Smith took a step into the hall, between the rows of tubes.

Technicians moved through the room, cackling as they checked their clipboards. A little party of them drew near and Smith pressed himself against one of the tubes, listening to them pass. They carried a metal cylinder between them. Whatever it was, Smith knew that he had to take it from them. Anything Gertie wanted that badly needed to be retrieved, or at least destroyed.

He turned to follow them, and something in the tube beside him moved.

Smith recoiled, his gun raised, and a moment later saw that the praetorian was in no state to fight him. It was not awake, not even finished. The monster was comatose, its limbs bobbing in nutritious sludge, its muscles knotting together under a half-formed exoskeleton.

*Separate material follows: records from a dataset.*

(** X16. Payloads of the wrong shape.  A payload that is not a dict raises
    TypeError before anything is read.  With the hotel found, "Events" that
    is not a list raises TypeError and writes nothing, except when it is an
    empty dict or an empty str, which is handled like an empty list. *)
Theorem handle_webhook_wrong_shapes (webhook_data : json) (d : DB) :
  ((∀ fields, webhook_data ≠ JObj fields) →
   on_webhook webhook_data d = (Raise TypeError, d, []))
  ∧ ∀ id_hotel hotel_row events,
      subscript webhook_data "HotelId" = Ok id_hotel →
      Hotel_objects_get id_hotel d = (Ok hotel_row, d, []) →
      subscript webhook_data "Events" = Ok events →
      (∀ items, events ≠ JArr items) →
      on_webhook webhook_data d
      = (match iterate events with Ok [] => Ok true | _ => Raise TypeError end, d, []).
Proof.
  split.
  - intros Hshape. unfold handle_webhook. rewrite run_eval_bind.
    destruct webhook_data; try done. by destruct (Hshape fields).
  - intros id_hotel hotel_row events Hid Hhotel Hevents Hshape.
    destruct (iterate events) as [items | e] eqn:Hitems.
    + assert (Forall (λ item, ∀ fields, item ≠ JObj fields) items) as Hstr.
      { destruct events as [| b | n | lit | s | l | fields]; try done;
          injection Hitems as <-.
        - clear. induction s as [| c s IH]; simpl; [apply List.Forall_nil |].
          by apply List.Forall_cons.
        - by destruct (Hshape l).
        - apply Forall_fmap, Forall_forall. by intros [k v] _ fields'. }
      rewrite (handle_webhook_run _ _ _ _ _ _ _ _ _ Hid Hhotel Hevents Hitems
                 (for_each_not_subscriptable hotel_row items d Hstr)).
      by destruct items.
    + assert (e = TypeError) as -> by (destruct events; simpl in Hitems; congruence).
      unfold handle_webhook. step_with Hid. rewrite run_bind.
      unfold try_except_APIError. rewrite run_bind, Hhotel. lazy beta iota.
      step_with Hevents. by step_with Hitems.
Qed.
End more_webhook_facts.

(** ** The properties above on the two small worlds *)

Lemma unique_keys_Incomplete_db : unique_keys Incomplete.db.
Proof.
  split; intros p q a b Hp Hq _; simpl in Hp, Hq.
  - apply lookup_singleton_Some in Hp as [<- _].
    by apply lookup_singleton_Some in Hq as [<- _].
  - by rewrite lookup_empty in Hp.
Defined.

Lemma references_exist_Incomplete_db : references_exist Incomplete.db.
Proof.
  split.
  - intros p s Hp. simpl in Hp. apply lookup_singleton_Some in Hp as [_ <-].
    by eexists.
  - intros p s g Hp Hg. simpl in Hp. apply lookup_singleton_Some in Hp as [_ <-].
    discriminate Hg.
Defined.

Lemma stay_has_breakfast_reads_only_witness :
  let stay :=
    {| hotel := 1; pms_reservation_id := JStr "R1"; pms_guest_id := JStr "G1";
       checkin := JNull; checkout := JNull; status := JNull; guest := None |} in
  let stay' :=
    {| hotel := 2; pms_reservation_id := JStr "R1"; pms_guest_id := JStr "G7";
       checkin := JStr "2024-05-01"; checkout := JNull; status := JStr "booked";
       guest := Some 3%positive |} in
  (Sample.stay_has_breakfast stay Sample.db).1.2 = Sample.db
  ∧ (Sample.stay_has_breakfast stay Sample.db).1.1
    = (Sample.stay_has_breakfast stay' Incomplete.db).1.1
  ∧ (Sample.stay_has_breakfast stay Sample.db).2
    = (Sample.stay_has_breakfast stay' Incomplete.db).2.
Proof.
  intros stay stay'.
  apply (stay_has_breakfast_reads_only Sample.json_loads Sample.get_reservation_details
           stay stay' Sample.db Incomplete.db).
  reflexivity.
Defined.

Lemma stay_has_breakfast_other_outcomes_witness :
  let stay :=
    {| hotel := 1; pms_reservation_id := JStr "R3"; pms_guest_id := JStr "G1";
       checkin := JNull; checkout := JNull; status := JNull; guest := None |} in
  Sample.stay_has_breakfast stay Sample.db
  = (Raise (ValueError "Error decoding at Expecting value: line 1 column 1 (char 0)"),
     Sample.db, []).
Proof.
  intros stay.
  apply (proj1 (stay_has_breakfast_other_outcomes Sample.json_loads
                  Sample.get_reservation_details stay Sample.db)
           "<html>Bad Gateway</html>"); reflexivity.
Defined.

Lemma validate_phone_number_outcomes_witness :
  validate_phone_number Sample.phonenumbers_parse Sample.phonenumbers_is_valid_number
    (JStr "+14155552671") = Ok true
  ∧ validate_phone_number Sample.phonenumbers_parse Sample.phonenumbers_is_valid_number
      (JInt 5) = Raise TypeError.
Proof.
  split.
  - apply (proj1 (validate_phone_number_outcomes Sample.phonenumbers_parse
                    Sample.phonenumbers_is_valid_number (JStr "+14155552671"))).
    exists "14155552671". split; reflexivity.
  - apply (proj2 (validate_phone_number_outcomes Sample.phonenumbers_parse
                    Sample.phonenumbers_is_valid_number (JInt 5))).
    split; [reflexivity | discriminate].
Defined.

Lemma handle_webhook_keeps_rows_witness :
  ∃ b, Stay_objects
         (Sample.handle_webhook (Sample.webhook [Sample.event "R1"]) Incomplete.db).1.2
       !! 1%positive = Some b
       ∧ Stay_key b = Stay_key Incomplete.other_stay.
Proof.
  apply (proj1 (proj2 (handle_webhook_keeps_rows
                         Sample.json_loads Sample.get_reservation_details
                         Sample.get_guest_details Sample.phonenumbers_parse
                         Sample.phonenumbers_is_valid_number
                         (Sample.webhook [Sample.event "R1"]) Incomplete.db))
           1%positive Incomplete.other_stay).
  reflexivity.
Defined.

Lemma handle_webhook_keeps_references_witness :
  references_exist
    (Sample.handle_webhook (Sample.webhook [Sample.event "R1"; Sample.event "R4"])
       Incomplete.db).1.2.
Proof.
  apply (handle_webhook_keeps_references
           Sample.json_loads Sample.get_reservation_details Sample.get_guest_details
           Sample.phonenumbers_parse Sample.phonenumbers_is_valid_number
           (Sample.webhook [Sample.event "R1"; Sample.event "R4"]) Incomplete.db).
  apply references_exist_Incomplete_db.
Defined.

Lemma handle_webhook_other_hotels_untouched_witness :
  Stay_objects
    (Sample.handle_webhook (Sample.webhook [Sample.event "R1"]) Incomplete.db).1.2
  !! 1%positive = Some Incomplete.other_stay.
Proof.
  apply (handle_webhook_other_hotels_untouched
           Sample.json_loads Sample.get_reservation_details Sample.get_guest_details
           Sample.phonenumbers_parse Sample.phonenumbers_is_valid_number
           (Sample.webhook [Sample.event "R1"]) (JStr "H1") Incomplete.db
           1%positive Incomplete.other_stay); [reflexivity | reflexivity |].
  intros h Hh. vm_compute in Hh. injection Hh as <-. discriminate.
Defined.

Lemma handle_webhook_adds_at_most_one_per_event_witness :
  let d' :=
    (Sample.handle_webhook (Sample.webhook [Sample.event "R1"; Sample.event "R4"])
       Incomplete.db).1.2 in
  (size (Stay_objects d') ≤ size (Stay_objects Incomplete.db) + 2)%nat
  ∧ (size (Guest_objects d') ≤ size (Guest_objects Incomplete.db) + 2)%nat.
Proof.
  apply (handle_webhook_adds_at_most_one_per_event
           Sample.json_loads Sample.get_reservation_details Sample.get_guest_details
           Sample.phonenumbers_parse Sample.phonenumbers_is_valid_number
           (Sample.webhook [Sample.event "R1"; Sample.event "R4"])
           (JArr [Sample.event "R1"; Sample.event "R4"])
           [Sample.event "R1"; Sample.event "R4"] Incomplete.db); reflexivity.
Defined.

Lemma handle_webhook_creates_or_overwrites_witness :
  ∃ d', Sample.handle_webhook (Sample.webhook [Sample.event "R4"; Sample.event "R1"]) Sample.db
        = (Ok true, d', []).
Proof.
  set (before := for_each [Sample.event "R4"]
                   (handle_event Sample.json_loads Sample.get_reservation_details
                      Sample.get_guest_details Sample.phonenumbers_parse
                      Sample.phonenumbers_is_valid_number
                      (1%positive, {| pms_hotel_id := JStr "H1" |}))
                   Sample.db).
  destruct (handle_webhook_creates_or_overwrites
              Sample.json_loads Sample.get_reservation_details Sample.get_guest_details
              Sample.phonenumbers_parse Sample.phonenumbers_is_valid_number
              (Sample.webhook [Sample.event "R4"; Sample.event "R1"]) (JStr "H1")
              (JArr [Sample.event "R4"; Sample.event "R1"])
              (Sample.event "R1") (JObj [("ReservationId", JStr "R1")]) (JStr "R1")
              (Sample.reservation "R1" "G1" true) (JStr "G1")
              (Sample.guest_record "G1" "Ada" "+14155552671")
              (JStr "2024-05-01") (JStr "2024-05-03") (JStr "booked")
              (JStr "+14155552671") (JStr "Ada")
              (1%positive, {| pms_hotel_id := JStr "H1" |}) [Sample.event "R4"]
              (Sample.dumps (Sample.reservation "R1" "G1" true))
              (Sample.dumps (Sample.guest_record "G1" "Ada" "+14155552671"))
              true Sample.db before.1.2 [])
    as (stay_pk & guest_pk & d' & Hrun & _);
    try reflexivity; [apply unique_keys_Sample_db |].
  by exists d'.
Defined.

Lemma handle_webhook_keeps_stay_without_guest_witness :
  ∃ stay_pk stay d',
    Incomplete.handle_webhook (Sample.webhook [Sample.event "R5"]) Incomplete.db
    = (Raise (KeyError "Phone"), d', [])
    ∧ Stay_objects d' = <[stay_pk := stay]> (Stay_objects Incomplete.db)
    ∧ Guest_objects d' = Guest_objects Incomplete.db.
Proof.
  destruct (handle_webhook_keeps_stay_without_guest
              Incomplete.json_loads Incomplete.get_reservation_details
              Incomplete.get_guest_details
              Sample.phonenumbers_parse Sample.phonenumbers_is_valid_number
              (Sample.webhook [Sample.event "R5"]) (JStr "H1")
              (JArr [Sample.event "R5"])
              (Sample.event "R5") (JObj [("ReservationId", JStr "R5")]) (JStr "R5")
              (Sample.reservation "R5" "G3" false) (JStr "G3")
              Incomplete.guest_without_phone
              (JStr "2024-05-01") (JStr "2024-05-03") (JStr "booked")
              (1%positive, {| pms_hotel_id := JStr "H1" |}) [] []
              (Sample.dumps (Sample.reservation "R5" "G3" false))
              (Sample.dumps Incomplete.guest_without_phone)
              (KeyError "Phone") Incomplete.db Incomplete.db [])
    as (stay_pk & stay & d' & Hrun & Hstays & _ & _ & Hguests & _);
    try reflexivity; [by left | apply unique_keys_Incomplete_db |].
  by exists stay_pk, stay, d'.
Defined.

It looked like a peeled, evil prawn. A trenchcoat was growing next to it.

Smith looked at the next tube down, and the rows of tubes after that. ‘Good God,’ he whispered. ‘It’s a bloody ant farm!’

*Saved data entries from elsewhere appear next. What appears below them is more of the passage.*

Lemma built_by_append_entries dv (es : list entry) (order : list triple) :
  Forall known_easing order →
  Forall (λ t : triple, is_number t.1.1 = true) order →
  ascending (map time_of es) →
  ∃ es',
    foldl (λ self t, (append t.1.1 t.1.2 t.2 self).2)
      (of_entries (@PyList) dv es) order = of_entries (@PyList) dv es' ∧
    es' ≡ₚ es ++ map entry_of order ∧
    ascending (map time_of es').
Proof.
  intros Hknown. revert es.
  induction Hknown as [|t order Ht _ IH]; intros es Hnum Hasc; simpl.
  { exists es. by rewrite app_nil_r. }
  apply Forall_cons in Hnum as [Hk Hnum].
  rewrite (append_of_entries dv es t Ht). simpl.
  destruct (IH (list_insert_at (bisect (map time_of es) t.1.1) (entry_of t) es))
    as (es' & Hfold & Hperm & Hasc'); [done| |].
  { rewrite <-(list_insert_at_map time_of).
    by apply list_insert_at_ascending. }
  exists es'. split_and!; [done| |done].
  rewrite Hperm, list_insert_at_perm. by rewrite <-Permutation_middle.
Qed.

Lemma sorted_entries_ascending (l r : list entry) :
  Forall (λ e, is_number (time_of e) = true) l →
  sorted entry_lt l = Ok r → ascending (map time_of r).
Proof.
  intros Hnum Hr. split.
  - apply Forall_fmap. by rewrite (sorted_perm _ _ _ Hr).
  - apply (Sorted_fmap (λ x y, (x <=? y) = true) time_of).
    eapply (sorted_Sorted entry_lt _ time_le); [| |exact Hnum|exact Hr].
    + intros x y _ _. apply entry_lt_true.
    + intros x y. apply entry_lt_false.
Qed.

Lemma ascending_entries_StronglySorted (es : list entry) :
  ascending (map time_of es) → StronglySorted time_le es.
Proof.
  intros Hs%ascending_StronglySorted.
  induction es as [|e es IH]; [constructor|].
  apply StronglySorted_inv in Hs as [Hs Hall].
  constructor; [by apply IH|]. by apply Forall_fmap in Hall.
Qed.

Lemma distinct_entries_comparable (triples : list triple) :
  distinct_times triples →
  ForallOrdPairs (λ x y, ∃ b, entry_lt y x = Ok b) (map entry_of triples).
Proof.
  induction 1 as [|a l Ha _ IH]; simpl; [constructor|].
  constructor; [|done].
  apply Forall_fmap. eapply Forall_impl; [exact Ha|].
  intros b Hab. unfold entry_lt, entry_of. simpl.
  rewrite eqb_sym, Hab. simpl. eauto.
Qed.

Lemma distinct_entries (triples : list triple) :
  distinct_times triples →
  ForallOrdPairs (λ a b : entry, (time_of a =? time_of b) = false)
    (map entry_of triples).
Proof.
  induction 1 as [|a l Ha _ IH]; simpl; [constructor|].
  constructor; [|done].
  apply Forall_fmap. eapply Forall_impl; [exact Ha|]. by intros b Hab.
Qed.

Towards the front of the rows, the praetorians were more complete; at the rear they were little more than bundles of veins and insignia. The tubes must spit them out by the platoon, Smith thought.

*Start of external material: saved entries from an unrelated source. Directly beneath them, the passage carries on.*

Definition exact_add (v w : pyval) : result pyval :=
  match v, w with
  | PNum (Fin a), PNum (Fin b) => inr (PNum (Fin (a + b)))
  | PNum _, PNum _ => inr (PNum NaN)
  | _, _ => inl TypeError
  end.

Definition exact_div (v w : pyval) : result pyval :=
  match v, w with
  | PNum (Fin a), PNum (Fin b) =>
      inr (PNum (if Qeq_bool b 0 then NaN else Fin (a / b)))
  | PNum _, PNum _ => inr (PNum NaN)
  | _, _ => inl TypeError
  end.

Definition exact_mul (a b : number) : number :=
  match a, b with
  | Fin x, Fin y => Fin (x * y)
  | _, _ => NaN
  end.

Definition exact_max (l : list number) : number :=
  foldr (λ n m, if num_lt m n then n else m) (Inf false) l.

Definition exact_arith : Numeric :=
  {| float_1e_6 := Fin 1e-6;
     series_add := exact_add;
     series_truediv := exact_div;
     ndarray_max := exact_max;
     float_mul := exact_mul;
     str_number := λ _, "0" |}.

Definition counter_randint (g high size : nat) : list nat :=
  (λ i, (g + i) mod high) <$> seq 0 size.

Lemma counter_randint_length g high size :
  length (counter_randint g high size) = size.
Proof. unfold counter_randint. by rewrite length_fmap, length_seq. Qed.

Lemma counter_randint_bound g high size i :
  0 < high → i ∈ counter_randint g high size → i < high.
Proof.
  unfold counter_randint. intros Hh (j & -> & _)%list_elem_of_fmap.
  apply Nat.mod_upper_bound. lia.
Qed.

Definition counter_random : Random :=
  {| rng := nat;
     RandomState := Z.to_nat;
     randint := counter_randint;
     randint_length := counter_randint_length;
     randint_bound := counter_randint_bound |}.

(** A scaler that leaves numbers as they are, a split that sends every
    fifth row to the test set, and a classifier that always answers
    class 0. *)
Definition cell_number (v : pyval) : number :=
  match v with
  | PNum n => n
  | _ => NaN
  end.

Definition plain_row (r : list (string * pyval)) : list number :=
  (λ c, cell_number c.2) <$> r.

Definition every_fifth (g : nat) (y : list nat) : result (list nat * list nat) :=
  let idx := seq 0 (length y) in
  inr (filter (λ i, i mod 5 ≠ 4) idx, filter (λ i, i mod 5 = 4) idx).

Definition constant_model : XGBClassifier :=
  {| predict := λ _, inr 0; predict_proba := λ _, inr [Fin 1] |}.

Definition toy_learn : @Learn counter_random :=
  {| world := nat;
     global_rng := λ w : nat, w : @rng counter_random;
     scaler_fit_transform := λ X,
       inr ({| transform := λ r, inr (plain_row r) |}, plain_row <$> X);
     stratified_split := every_fifth;
     xgb_fit := λ _ _ _ _ _, inr constant_model |}.

(** A small frame as [read_csv] would return it: the second row has no
    failure type. *)
Definition csv_row (id : Q) (temp oil front rear : Q) (label : pyval) : row :=
  list_to_map
    [ ("vehicle_id", PNum (Fin id)); ("timestamp", PStr "2024-01-01");
      ("engine_temp_c", PNum (Fin temp)); ("oil_pressure_kpa", PNum (Fin oil));
      ("brake_pad_wear_mm_front", PNum (Fin front));
      ("brake_pad_wear_mm_rear", PNum (Fin rear)); ("failure_type", label) ].

Definition toy_frame : DataFrame :=
  {| columns := [ "vehicle_id"; "timestamp"; "engine_temp_c"; "oil_pressure_kpa";
                  "brake_pad_wear_mm_front"; "brake_pad_wear_mm_rear";
                  "failure_type" ];
     rows := [ csv_row 1 118 90 6 6 (PStr "Engine Overheating");
               csv_row 2 90 300 8 8 (PNum NaN);
               csv_row 3 95 280 1 2 (PStr "Brake Failure");
               csv_row 4 92 120 7 7 (PStr "Oil Leak");
               csv_row 5 121 100 5 5 (PStr "Engine Overheating") ] |}.

(** No pickle file was found. *)
Definition nothing_loaded : assets :=
  {| model := None; scaler := None; encoder := None; training_columns := None |}.

End StandIn.

Import StandIn.

(** ** Accounts, session state and the handlers of the pages

    [st.session_state] is threaded through the handlers as a record of the
    keys they use.  SHA-256 and the regular-expression engine are
    parameters; what a handler shows to the user is returned as a tag. *)

Module Accounts.

Class Hashlib : Type := {
  (** [hashlib.sha256(pw.encode()).hexdigest()] *)
  sha256_hexdigest : string → string
}.

Class Re : Type := {
  (** [re.match(pattern, s)] is not [None] *)
  re_match : string → string → bool
}.

(** A car of [user["cars"]]. *)
Record car : Type := {
  make : string;
  car_model : string;
  year : Z;
  odometer : Z
}.

(** A value of [st.session_state['users']]; the key ["mobile"] is set
    after the record is created. *)
Record user : Type := {
  pw_hash : string;
  full_name : string;
  email : string;
  cars : list car;
  mobile : option string
}.

Record session : Type := {
  ss_users : gmap string user;
  ss_current_user : option string;
  ss_page : option string;
  ss_diagnosis_input : option dict
}.

Definition set_users (s : session) (us : gmap string user) : session :=
  {| ss_users := us; ss_current_user := ss_current_user s;
     ss_page := ss_page s; ss_diagnosis_input := ss_diagnosis_input s |}.

Definition set_page (s : session) (p : string) : session :=
  {| ss_users := ss_users s; ss_current_user := ss_current_user s;
     ss_page := Some p; ss_diagnosis_input := ss_diagnosis_input s |}.

(** Truth value of a string: the empty string is false. *)
Definition truthy (x : string) : bool := negb (String.eqb x "").

Section with_hash.
Context `{!Hashlib}.

Definition hash_password (pw : string) : string := sha256_hexdigest pw.

Definition create_user (s : session) (username pw full email : string)
  : session * (bool * string) :=
  let users := ss_users s in
  if decide (is_Some (users !! username)) then (s, (false, "Username exists"))
  else
    (set_users s
       (<[username := {| pw_hash := hash_password pw; full_name := full;
                         email := email; cars := []; mobile := None |}]> users),
     (true, "User created")).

He had heard the stories, but he had never imagined what a Ghast soldier-factory would actually look like.

Thousands of years ago, the Ghasts had decided that females were inefficient and, instead of putting up with it like proper people, had shot them all and turned to applied genetics instead. He crept out, weaving between the tubes, following the scientists.

There was a mezzanine a little way ahead. At the top of the stairs coils of pipes ran into a monstrous bio-machine suspended from the roof; a maggot-shaped organ the size of a blimp. It looked like a very old sausage.

Smith ducked back as the scientists connected the cylinder to the pipes. The head scientist turned a dial and the air crackled with static. The blimp wobbled. The scientists stopped for a group cackle and Smith slipped past them and up the stairs, onto the mezzanine.

Vock got first blood, a gash across Suruk’s arm. Suruk went low, tripped Vock and put his knee into the lemming’s snout.

Then their blows started to strike home: a kick to Vock’s chest that buckled his breastplate, then a raking claw to Suruk’s face that missed his eyes by half an inch.

To the left was a row of maintenance sheds and Vock backed away between them. Suruk was taller and had a longer reach; the tightly-packed sheds would stop him swinging his spear. Suruk knew that trick: he stepped out of view and sprang up onto the roof of the nearest building, ran across and jabbed at Vock’s head as if to spear a fish. Vock dodged, yelled and slammed his shoulder into the corner of the shed and it collapsed in a thundering pile of plastic sheets.

Suruk crouched behind the wreckage, waiting. ‘Where are you?’ Vock snarled. Suruk heard the Yull toss a heap of plastic aside. ‘Come out, offworlder!’

Suruk listened: not to Vock’s words, but to work out his location.

‘Being with these humans shames you, Suruk Son of Agshad. Think of what you could become under the General Galactic Happiness, Friendship and Co-operative Collective.’

Suruk waited.

‘These mangy British bleat about kindness. They love the weak. They lack our fighting spirit. We Yull have been warriors for a thousand years!’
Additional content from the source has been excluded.